# Fixing a hydraulic pole saw



## Garfield (Oct 8, 2008)

I have a hydraulic pole saw that i got with a bucket truck but never used it. I also have hydraulic loppers that work fine when plugged into the same truck. The saw is getting oil b/c the hoses get warm and they jump just a little bit when you pull the trigger but the chain does not move. Any ideas....this is new territory for me. I have heard these saws are awesome and would like to fix it. Thanks


----------



## motor (Oct 9, 2008)

What brand pole saw? What kind of lift do you have? One tool may be setup for an open center system while the other is set for a closed center system. Some tools are easily switched others cannot be. Pics?


----------



## Garfield (Oct 9, 2008)

*I will get pics and info*

Motor, Thanks for the help.


----------



## Garfield (Oct 9, 2008)

*Pics and info*

I don't know whether it was open center or closed center but the tools came together with a bucket truck so i assume they are the same. The boom is an altec LR4 1998 model. On the bar of the saw there are numbers but i found no brand name or model number.


----------



## motor (Oct 9, 2008)

That looks like an oldie. On the control spool is were you would switch it. Are there two flats on the side of the control spool opposite the handle? If so can you see if there are any markings on the side of the spool? If it is reversible you'll see a "C" (for center) stamped into the aluminum and a "O" or "C" for open or closed into the spool. Your LR IV should be an open center system, so you'd line up "O" and "C". That does look like a very old Greenlee/Fairmont saw and I don't think they were reversible in that era but I honestly can't remember off the top of my head. Take a look.


----------



## Garfield (Oct 9, 2008)

*Sheepish*

I write back a little sheepishly to tell you that I reversed the lines and the saw runs.. I haven't had a chance to cut yet but it seems normal to me. I was hoping to ask a couple other questions. Where do I get the bar and chain or other parts for the pole saw when I need them. The chain is different. It has 2 X the number of teeth on it as a normal saw. What kind of oil should i put in the boom. It has been a little low since I got it but I wasn't using any so i didn't worry. Now with the saw I will be using some oil. If the oil is not available locally I need to get it ordered. Also the boom sort of squeaks. It's not exactly a squeak and not exactly a pop. It seems to be in the knuckle. I have greased the thing repeatedly while moving it. Is there something internal that is dry maybe? Any thoughts appreciated. I also need some new plastic covers for the valve body and the end of the boom. Should i just get these from Altec? Thanks again


----------



## motor (Oct 9, 2008)

Well swapping the lines is one reason why it would not run...usually you'd here the relief valve squeal though. As far as getting chains/bars for it you got me. If it is a Greenlee/Fairmont we'd typically go through them. I'm at a loss on that one.

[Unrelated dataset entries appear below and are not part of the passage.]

Lemma judge_decides : decides (judge names b e) (continuous (.∈ names) b e).
Proof using Hnames.
  destruct (decide (names = [])) as [E|Hne].
  { rewrite E at 1. eapply decides_no; [done|]. intros (_ & tl & s & i & Hs & _). rewrite E in Hs.
    destruct Hs as [(_ & H & _)|(_ & H & _)]; by apply elem_of_nil in H. }
  assert (∀ m P, decides (match names with [] => Ok (1%Z, m) | _ :: _ => P end) (continuous (.∈ names) b e)
    ↔ decides P (continuous (.∈ names) b e)) as Hj by (intros m P; clear -Hne; by destruct names).
  apply Hj. clear Hj. destruct (timeline_total names b Hne) as [tl Htl]. rewrite Htl. cbn [rbind].
  destruct (sorted_strs _) as [|oldest k] eqn:Eon.
  { eapply decides_no; [done|]. intros Hc. pose proof (continuous_ends Hc) as [Hb _].
    destruct Hc as [_ (tl' & s & i & Hs & _)]. destruct (timeline_picks Hne Hb) as (t & Ht & Hpick).
    rewrite Htl in Ht. injection Ht as <-. pose proof (Hpick _ _ Hs) as ->.
    apply (not_elem_of_nil s). rewrite <- Eon. apply on_timeline_elem.
    destruct Hs as [(_ & ? & -> & ->)|(_ & ? & -> & _)]; done. }
  destruct (not_archived names b e) as [[label wal]|] eqn:Ena.
  { eapply decides_no; [done|]. intros Hc%continuous_ends%not_archived_iff. congruence. }
  apply not_archived_iff in Ena as [Hb He].
  set (start := if str_mem b names then b else oldest).
  destruct (start_needed tl oldest k start Htl Hb Eon eq_refl) as [Hneed Hin].
  assert (∀ n, n ∈ oldest :: k ↔ n ∈ names ∧ timeline_of n = tl) as Hon
    by (intros n; rewrite <- Eon; apply on_timeline_elem).
  destruct (segment_index_total start) as [first Hfirst]; [by apply Hnames, Hon|].
  eapply decides_iff; [|apply (judge_sequence_decides tl names (oldest :: k) oldest b start first);
    [intros n Hn; by apply Hnames, Hon|done..]].
  setoid_rewrite Hon. unfold continuous. split.
  - intros H. split; [done|]. exists tl, start, first. split_and!; [done..|].
    intros n i Hn Ht Hi j Hij. destruct (H n i (conj Hn Ht) Hi j Hij) as (m & [? ?] & ?). by exists m.
  - intros [_ (tl' & s & i0 & Hs & Hi0 & H)] n i [Hn Ht] Hi j Hij.
    destruct (timeline_picks Hne Hb) as (t & Ht' & Hpick). rewrite Htl in Ht'. injection Ht' as <-.
    pose proof (Hpick _ _ Hs) as ->. pose proof (needs_from_unique _ _ _ Hs Hneed) as ->.
    assert (i0 = first) as -> by congruence. destruct (H n i Hn Ht Hi j Hij) as (m & ? & ? & ?). by exists m.
Qed.
End judge.

Lemma continuous_ext A B b e : (∀ n, A n ↔ B n) → continuous A b e ↔ continuous B b e.
Proof. intros H. unfold continuous, needs_from. by setoid_rewrite H. Qed.

(** C33: [main] decides whether the WAL archive of a base backup is
    continuous.  On each listing and each pair of ends it raises no exception,
    its status is 0 or 1, and the status is 0 exactly when the ends of the
    backup are archived and each segment number of the timeline, from the
    first segment that recovery needs to any archived segment, is archived. *)
Theorem main_decides_continuity (lines_of : string → list string) (prog listing b e : string) :
  ∃ st msg, main lines_of [prog; listing; b; e] = Ok (st, msg) ∧ (st = 0 ∨ st = 1)%Z ∧
    (st = 0%Z ↔ continuous (archived (lines_of listing)) b e).
Proof.
  destruct (judge_decides (parse (lines_of listing)) b e) as (st & msg & H & Hd).
  { intros n [Hn _]%parse_archived. done. }
  exists st, msg. split; [exact H|].
  rewrite (continuous_ext _ _ b e (parse_archived (lines_of listing))) in Hd.
  destruct Hd as [[-> Hc]|[-> Hc]]; split; [by left|done|by right|]. by split.
Qed.

(** A listing with a hole and one without. *)
Example continuous_ex : ∃ m,
  main (λ _, ["2024-01-01 1 wals/000000010000000000000001.gz"; "2024-01-01 1 wals/000000010000000000000002"])
    ["wal"; "f"; "000000010000000000000001"; ""] = Ok (0%Z, m).
Proof. eexists. vm_compute. reflexivity. Qed.
Example hole_ex : ∃ m,
  main (λ _, ["2024-01-01 1 wals/000000010000000000000001.gz"; "2024-01-01 1 wals/000000010000000000000003"])
    ["wal"; "f"; "000000010000000000000001"; ""] = Ok (1%Z, m).
Proof. eexists. vm_compute. reflexivity. Qed.
(** A command that reads or makes a secret. *)
Definition TAINT_SOURCES : regex :=
  ROneOf [RSeq [RWordB; RStr "get"; RPlus sp; RStr "secret"; ROpt (RStr "s"); RWordB];
          RSeq [RStr "base64"; RPlus sp; ROneOf [RStr "-d"; RStr "--decode"]; RWordB];
          RStr "@base64d";
          RSeq [RWordB; ROneOf [RStr "bao"; RStr "vault"]; RPlus sp;
                ROneOf [RStr "read"; RSeq [RStr "kv"; RPlus sp; RStr "get"]]; RWordB];
          RSeq [RStr "openssl"; RPlus sp; RStr "rand"; RWordB];
          RSeq [RStr "/dev/"; ROpt (RStr "u"); RStr "random"];
          RSeq [RWordB; RStr "keyring_get"; RWordB];
          RStr "client_secret"; RStr "access_token"; RStr "refresh_token"; RStr "id_token"; RStr "client_token";
          RStr "X-Vault-Token";
          RSeq [RWordB; RStr "jq"; RWordB; RStar (RChr (not_chars "|;"));
                RChr (λ c, Ascii.eqb c squote || Ascii.eqb c dquote || is_space c); RStr ".token"; RWordB];
          RSeq [RWordB; RStr "gen_"; ROneOf [RStr "rand"; RStr "pw"]; RWordB];
          RSeq [RStr "$"; ROpt (RStr "{"); upper_under;
                ROneOf (map RStr ["MASTERKEY"; "PASSWORD"; "TOKEN"; "SECRET"; "SEAL_KEY"]); upper_under]].
(** A read of a field that holds no secret. *)
Definition NOT_SECRET_FIELD : regex :=
  ROneOf [RStr ".metadata.";
          RSeq [RStr ".data."; ROpt (RStr "["); ROpt (RLit dquote);
                ROneOf [RSeq [RStar (RChr is_word); RStr "_id"]; RStr "username"; RStr "user"; RStr "host"; RStr "port"; RStr "url"];
                RWordB]].
(** An assignment: the name, group 1, and the right-hand side, group 2. *)
Definition ASSIGN_LINE : regex :=
  RSeq [RSpaces; ROpt (RSeq [ROneOf [RStr "local"; RStr "export"; RStr "readonly"]; RPlus sp]);
        RGroup 1 identifier; RStr "="; RGroup 2 (RStar RAny); REnd].

(** ** Names and taint *)

Definition upper_char (c : ascii) : ascii :=
  let n := nat_of_ascii c in if (97 <=? n) && (n <=? 122) then ascii_of_nat (n - 32) else c.
Fixpoint upper (s : string) : string :=
  match s with "" => "" | String c s => String (upper_char c) (upper s) end.

Definition segments (name : string) : list string :=
  map upper (List.filter (λ x, negb (str_eqb x "")) (str_split name "_")).

(** The name says it holds a secret. *)
Definition sensitive_by_name (name : string) : bool :=
  let segs := segments name in
  existsb (λ x, str_mem x SENSITIVE) segs
  || (str_mem "KEY" segs && existsb (λ x, str_mem x KEY_KIND) segs).

Definition vars_of (s : string) : list string := map (λ m, group_text m 1) (re_finditer VAR s).

(** One assignment line: the variables that a secret reaches after it. *)
Definition taint_line (out : list string) (code : string) : list string :=
  match re_match ASSIGN_LINE code with
  | None => out
  | Some m =>
      let name := group_text m 1 in let rhs := group_text m 2 in
      if found_in NOT_SECRET_FIELD rhs then out
      else if found_in TAINT_SOURCES rhs || existsb (λ v, str_mem v out) (vars_of rhs) then out ++ [name]
      else out
  end.
(** The variables of a file that a secret reaches, by assignment: three passes. *)
Definition taint (lines : list (nat * string)) : list string :=
  let pass out := foldl taint_line out (map snd lines) in pass (pass (pass [])).

(** ** Lines and words *)

(** [q] is the open quote, [depth] the open [$(] and [prev] the character
    before. *)
Fixpoint strip_comment_from (q : option ascii) (depth : nat) (prev : option ascii) (s : string) : string :=
  match s with
  | "" => ""
  | String c s' =>
      let go q depth := String c (strip_comment_from q depth (Some c) s') in
      match q with
      | Some q0 =>
          if Ascii.eqb c q0 && (Ascii.eqb q0 squote || negb (bool_decide (prev = Some "\"%char)))
          then go None depth else go q depth
      | None =>
          if Ascii.eqb c squote || Ascii.eqb c dquote then go (Some c) depth
          else if Ascii.eqb c "(" && bool_decide (prev = Some "$"%char) then go None (S depth)
          else if Ascii.eqb c ")" && (0 <? depth) then go None (Nat.pred depth)
          else if Ascii.eqb c "#" && (depth =? 0)
                  && (is_none_or (λ d, Ascii.eqb d " " || Ascii.eqb d "009") prev)
                  && negb (startswith s "#{")
          then ""
          else go None depth
      end
  end.
Definition strip_comment (line : string) : string := strip_comment_from None 0 None line.

(** A line that ends in one backslash goes on with the next one. *)
Definition continues (s : string) : bool := endswith s "\" && negb (endswith s "\\").

Fixpoint logical_from (n : nat) (start : option nat) (buf : string) (raws : list string) : list (nat * string) :=
  match raws with
  | [] => if str_eqb buf "" then [] else [(default n start, buf)]
  | raw :: raws =>
      let first := default n start in
      let s := rstrip_of is_space raw in
      if continues s
      then logical_from (S n) (Some first)
             (buf +:+ strip_comment (str_slice 0 (String.length s - 1) s) +:+ " ") raws
      else (first, strip_comment (buf +:+ raw)) :: logical_from (S n) None "" raws
  end.
Definition logical_lines (text : string) : list (nat * string) :=
  logical_from 1 None "" (str_split text newline).

(** A word of its own, when there is one. *)
Definition flush (cur : string) (has : bool) : list string :=
  if negb (str_eqb cur "") || has then [cur] else [].
Definition snoc (s : string) (c : ascii) : string := s +:+ String c "".

(** The words of a line: quotes are removed, a command substitution stays in
    one word, and a control character ends a command. *)
Fixpoint words_from (cur : string) (has : bool) (q : option ascii) (depth : nat) (s : string) : list string :=
  match s with
  | "" => flush cur has
  | String c s' =>
      match q with
      | Some q0 =>
          if Ascii.eqb c q0 then words_from cur has None depth s'
          else words_from (snoc cur c) has q depth s'
      | None =>
          if 0 <? depth then
            words_from (snoc cur c) has None
              (if Ascii.eqb c "(" then S depth else if Ascii.eqb c ")" then Nat.pred depth else depth) s'
          else if Ascii.eqb c squote || Ascii.eqb c dquote then words_from cur true (Some c) depth s'
          else
            let plain :=
              if Ascii.eqb c " " || Ascii.eqb c "009" then flush cur has ++ words_from "" false None 0 s'
              else if in_chars ";|&()" c then flush cur has ++ String c "" :: words_from "" false None 0 s'
              else words_from (snoc cur c) true None 0 s' in
            match s' with
            | String d s'' =>
                if Ascii.eqb c "$" && Ascii.eqb d "("
                then words_from (cur +:+ "$(") true None 1 s'' else plain
            | "" => plain
            end
      end
  end.
Definition words (line : string) : list string := words_from "" false None 0 line.

(** The text up to the parenthesis that closes [depth] open ones, with it, and
    the text after it. *)
Fixpoint balanced (depth : nat) (s : string) : string * string :=
  match depth, s with
  | O, _ | _, "" => ("", s)
  | S d, String c s' =>
      let '(a, b) := balanced (if Ascii.eqb c "(" then S depth else if Ascii.eqb c ")" then d else depth) s' in
      (String c a, b)
  end.

(** [s[:-1]] *)
Definition drop_last (s : string) : string := str_slice 0 (String.length s - 1) s.

(** The text inside each outermost [$(...)] of a line; an open one loses its
    last character. *)
Fixpoint substitutions_from (n : nat) (code : string) : list string :=
  match n with
  | O => []
  | S n =>
      match split1 "$(" code with
      | None => []
      | Some (_, rest) => let '(a, b) := balanced 1 rest in drop_last a :: substitutions_from n b
      end
  end.
Definition substitutions (code : string) : list string := substitutions_from (String.length code) code.

(** ** The rules *)

Definition L_HEADER : string := "a credential header on the argv of curl (use -H @file)".
Definition L_BODY : string := "a secret in a curl body on the argv (use --data-binary @file or @-)".
Definition L_USER : string := "a password in curl --user on the argv".
Definition L_JQ : string := "a secret in a jq --arg on the argv (use --rawfile, stdin or env)".
Definition L_LITERAL : string := "a secret in kubectl --from-literal on the argv (use --from-file=NAME=/dev/stdin)".
Definition L_ENV : string := "a secret in an env NAME=VALUE word on the argv (use a shell assignment prefix or stdin)".
Definition L_PASSWORD : string := "a secret after a password option on the argv".
Definition L_PASS : string := "a secret in an openssl pass: argument on the argv".
Definition L_OPENSSL : string := "a key or password in an openssl option on the argv (use -pass env: or file:)".
Definition L_MYSQL : string := "a password in mysql -p on the argv (use MYSQL_PWD or an option file)".
Definition L_REDIS_ACL : string := "a password in a redis-cli ACL argument on the argv (use redis-cli -x and stdin)".
Definition L_REDIS : string := "a password in redis-cli -a on the argv (use REDISCLI_AUTH)".
Definition L_CYPHER : string := "a password in cypher-shell -p on the argv (use NEO4J_PASSWORD)".
Definition L_URL : string := "a password in a URL or conninfo on the argv".
Definition L_PATCH : string := "a secret in a kubectl patch on the argv".
Definition L_LOGIN : string := "a token on the argv of a bao or vault login".
Definition L_BAO : string := "a secret in a bao or vault NAME=VALUE word on the argv (use NAME=@file or -)".
Definition LABELS : list string :=
  [L_HEADER; L_BODY; L_USER; L_JQ; L_LITERAL; L_ENV; L_PASSWORD; L_PASS; L_OPENSSL; L_MYSQL; L_REDIS_ACL;
   L_REDIS; L_CYPHER; L_URL; L_PATCH; L_LOGIN; L_BAO].

Definition word_in (w : string) (code : string) : bool := found_in (RSeq [RWordB; RStr w; RWordB]) code.
Definition expands (s : string) : bool := contains "$" s.
(** [s.split("=", 1)] of a text with an [=] *)
Definition name_value (s : string) : string * string :=
  match split1 "=" s with Some p => p | None => (s, "") end.

Section line.
(** The variables that a secret reaches. *)
Context (tainted : list string).

Definition sensitive_name (name : string) : bool := str_mem name tainted || sensitive_by_name name.
Definition sensitive_word (word : string) : bool := existsb sensitive_name (vars_of word).

Definition label (b : bool) (l : string) : list string := if b then [l] else [].

Section word.
(** The line, the words before (the last first) and after one of its words. *)
Context (code : string) (first : string) (before : list string) (word : string) (after : list string).
Let nxt : string := hd "" after.
Definition is_curl : bool := found_in (RSeq [RStr "curl"; RWordB]) code.

Definition header_of : option string :=
  if str_mem word ["-H"; "--header"] then Some nxt
  else match drop_prefix "--header=" word with
       | Some h => Some h
       | None => if startswith word "-H" && (2 <? String.length word) && is_curl
                 then Some (str_slice 2 (String.length word) word) else None
       end.
Definition bad_header (hdr : string) : bool :=
  expands hdr && negb (startswith hdr "@") && (matches CRED_HEADER hdr || sensitive_word hdr).
Definition rule_header : list string :=
  match header_of with Some h => label (bad_header h) L_HEADER | None => [] end.

Definition at_file : regex := RSeq [RStar (RChr (λ c, is_alpha c || is_digit c || Ascii.eqb c "_")); RStr "@"].
Definition rule_body : list string :=
  label (str_mem word DATA_OPTS && is_curl && expands nxt && negb (startswith nxt "@") && negb (matches at_file nxt)) L_BODY
  ++ label (existsb (λ opt, startswith word (cat [opt; "="])) DATA_OPTS && is_curl && expands word) L_BODY.

Definition rule_user : list string :=
  label (is_curl && str_mem word ["-u"; "--user"]
         && match split1 ":" nxt with Some (_, pw) => expands pw | None => false end) L_USER.

Definition rule_jq : list string :=
  match after with
  | name :: val :: _ =>
      label (str_mem word ["--arg"; "--argjson"] && word_in "jq" code && expands val
             && (sensitive_by_name name || sensitive_word val
                 || found_in (RSeq [RStr "$"; ROpt (RStr "{"); RChr (λ c, is_digit c && negb (Ascii.eqb c "0"))]) val
                 || contains "$(" val)) L_JQ
  | _ => []
  end.

Definition rule_literal : list string :=
  match drop_prefix "--from-literal=" word with
  | None => []
  | Some lit =>
      label (expands lit
             && ((found_in (RSeq [RStr "create"; RPlus sp; RStr "secret"]) code && contains "$(" lit)
                 || sensitive_word lit || sensitive_by_name (name_value lit).1)) L_LITERAL
  end.
(* ===== verification/Shlex.v ===== *)
(** * Python's [shlex.split]

    The state machine of [shlex.shlex] in POSIX mode with [whitespace_split], as
    the standard library has it: one character a step, quotes and escapes
    taken out, an optional comment character. *)
From S2P Require Import Prelude PyStr PyVal.
From Stdlib Require Import Ascii.

Definition shell_space (c : ascii) : bool := existsb (Ascii.eqb c) [" "; "009"; "013"; "010"]%char.
Definition escape : ascii := "\".

(** [self.state]: between words, in a word, in quotes, or after an escape in
    one of these, which is [escapedstate]. *)
Inductive lex_state := Between | InWord | InQuote (q : ascii) | Escaped (q : option ascii).

(** The words of [s], from the state, the token so far
    and whether it had quotes. *)
Fixpoint lex (comments : bool) (st : lex_state) (token : string) (quoted : bool) (s : string) : result (list string) :=
  let word (l : list string) := if negb (str_eqb token "") || quoted then token :: l else l in
  match s with
  | "" =>
      match st with
      | InQuote _ | Escaped _ => Raise ValueError
      | Between | InWord => Ok (word [])
      end
  | String c s =>
      let add := token +:+ String c "" in
      match st with
      | Between =>
          if shell_space c then rmap word (lex comments Between "" false s)
          else if comments && Ascii.eqb c "#" then skip_line comments token quoted s
          else if Ascii.eqb c escape then lex comments (Escaped None) token quoted s
          else if Ascii.eqb c dquote || Ascii.eqb c squote then lex comments (InQuote c) token quoted s
          else lex comments InWord add quoted s
      | InQuote q =>
          if Ascii.eqb c q then lex comments InWord token true s
          else if Ascii.eqb c escape && Ascii.eqb q dquote then lex comments (Escaped (Some q)) token true s
          else lex comments (InQuote q) add true s
      | Escaped None => lex comments InWord add quoted s
      | Escaped (Some q) =>
          lex comments (InQuote q)
            (if negb (Ascii.eqb c escape) && negb (Ascii.eqb c q) then token +:+ String escape (String c "") else add) quoted s
      | InWord =>
          if shell_space c then rmap word (lex comments Between "" false s)
          else if comments && Ascii.eqb c "#" then rmap word (skip_line comments "" false s)
          else if Ascii.eqb c dquote || Ascii.eqb c squote then lex comments (InQuote c) token quoted s
          else if Ascii.eqb c escape then lex comments (Escaped None) token quoted s
          else lex comments InWord add quoted s
      end
  end
(** [self.instream.readline()], then the words of the next lines *)
with skip_line (comments : bool) (token : string) (quoted : bool) (s : string) : result (list string) :=
  match s with
  | "" => Ok (if negb (str_eqb token "") || quoted then [token] else [])
  | String c s => if Ascii.eqb c "010" then lex comments Between token quoted s else skip_line comments token quoted s
  end.

Definition shlex_split (comments : bool) (s : string) : result (list string) := lex comments Between "" false s.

As far as oil goes you're operating an insulated lift therefore you need an insulated oil. Shell Tellus, Castrol Aerial lift oil, Kendall Hyken Golden, Mobil DTE 10, and any Valvoline AW hydraulic oils carry the ANSI standard for Kv ratings.

The LRIV has a shear ball bearing at the knuckle. Did you grease that with the upper boom in several positions? It could have a dry spot or a damaged spot in the bearing. Leveling could be suspect as well. Is it when you go over center? Have you had the unit inspected? I would defintely recommend having this unit Inspected by a qualified company.


----------



## Rftreeman (Oct 9, 2008)

That pole saw can turn out to be your best friend after you get the hang of it, I used one for 10 hours a day at Davey trimming the power lines, I used it for trims as well as take downs as for the bar and chains, if you can't figure out what brand they are you may be able to match them up.


----------